[INPUT RECORDS]:
+ + + + + + +
Lemma continuation_byte (x : Z) : Z.lor 0x80 (Z.land x 0x3F) = 128 + x mod 64.
Proof.
  rewrite land_low6. change 0x80 with (Z.shiftl 2 6).
  rewrite lor_shiftl_small; [reflexivity | lia | ].
  change (2 ^ 6) with 64. apply Z.mod_pos_bound. lia.
Qed.

Lemma shift_in (cp b : Z) :
  Z.lor (Z.shiftl cp 6) (Z.land b 0x3F) = cp * 64 + b mod 64.
Proof.
  rewrite land_low6, lor_shiftl_small; [reflexivity | lia | ].
  change (2 ^ 6) with 64. apply Z.mod_pos_bound. lia.
Qed.

Lemma shiftr6 (c : Z) : Z.shiftr c 6 = c / 64.
Proof. rewrite Z.shiftr_div_pow2 by lia. reflexivity. Qed.
Lemma shiftr12 (c : Z) : Z.shiftr c 12 = c / 4096.
Proof. rewrite Z.shiftr_div_pow2 by lia. reflexivity. Qed.
Lemma shiftr18 (c : Z) : Z.shiftr c 18 = c / 262144.
Proof. rewrite Z.shiftr_div_pow2 by lia. reflexivity. Qed.
Lemma shiftr10 (c : Z) : Z.shiftr c 10 = c / 1024.
Proof. rewrite Z.shiftr_div_pow2 by lia. reflexivity. Qed.

(** The encoder in arithmetic form. *)
Lemma encode_cp_arith (c : Z) :
  encode_cp c =
    if c <=? 0x7F then [c]
    else if c <=? 0x7FF then [c / 64 + 192; 128 + c mod 64]
    else if c <=? 0xFFFF then
      [c / 4096 + 224; 128 + (c / 64) mod 64; 128 + c mod 64]
    else [c / 262144 + 240; 128 + (c / 4096) mod 64;
          128 + (c / 64) mod 64; 128 + c mod 64].
Proof.
  unfold encode_cp.
  rewrite !continuation_byte, shiftr6, shiftr12, shiftr18. reflexivity.
Qed.
(** X18.  The history query of [joinRoom] returns at most 50 messages,
    all stored messages of the requested room, in ascending [createdAt]
    order; every stored message of the room that is left out is at least
    as new as every message returned, and nothing is left out while the
    room has at most 50 messages. *)
Theorem history_query_returns_oldest_fifty :
  forall (room : string) (store : list Message),
    let snapshot := findRoomMessages room store in
    List.length snapshot <= 50
    /\ (forall m, In m snapshot -> m_room m = room /\ In m store)
    /\ StronglySorted oldestFirst snapshot
    /\ Permutation (snapshot ++ skipn 50 (roomHistory room store))
         (filter (fun m => String.eqb (m_room m) room) store)
    /\ (forall a b, In a snapshot -> In b (skipn 50 (roomHistory room store)) ->
          (m_createdAt a <= m_createdAt b)%Z)
    /\ (List.length (filter (fun m => String.eqb (m_room m) room) store) <= 50 ->
        skipn 50 (roomHistory room store) = []).
Proof.
  intros room store snapshot. subst snapshot. unfold findRoomMessages.
  fold (roomHistory room store).
  pose proof (sortByCreatedAt_sorted (filter (fun m => String.eqb (m_room m) room) store))
    as Hsorted.
  apply (Sorted_StronglySorted oldestFirst_trans) in Hsorted.
  fold (roomHistory room store) in Hsorted.
  rewrite <- (firstn_skipn 50 (roomHistory room store)) in Hsorted.
  destruct (StronglySorted_split _ _ _ Hsorted) as [Hs1 Hcross].
  split; [apply firstn_le_length|]. split; [|split; [exact Hs1|split; [|split]]].
  - intros m Hin.
    assert (Hin' : In m (roomHistory room store))
      by (rewrite <- (firstn_skipn 50 (roomHistory room store));
          apply in_or_app; now left).
    apply (Permutation_in m (sortByCreatedAt_perm _)) in Hin'.
    rename Hin' into Hin0. clear Hin. rename Hin0 into Hin.
    apply filter_In in Hin as [Hin Hr]. split; [now apply String.eqb_eq | exact Hin].
  - rewrite firstn_skipn. apply sortByCreatedAt_perm.
  - exact Hcross.
  - intro Hlen. apply skipn_all2. now rewrite roomHistory_length.
Qed.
+ + + + + + +
[TASK DETAILS]: Please give an exact copy of the entries above, from the line with "split; [apply firstn_le_length|]." down to the line with "rename Hin' into", inclusive, and nothing else.

[ANSWER SECTION]:
  split; [apply firstn_le_length|]. split; [|split; [exact Hs1|split; [|split]]].
  - intros m Hin.
    assert (Hin' : In m (roomHistory room store))
      by (rewrite <- (firstn_skipn 50 (roomHistory room store));
          apply in_or_app; now left).
    apply (Permutation_in m (sortByCreatedAt_perm _)) in Hin'.
    rename Hin' into Hin0. clear Hin. rename Hin0 into Hin.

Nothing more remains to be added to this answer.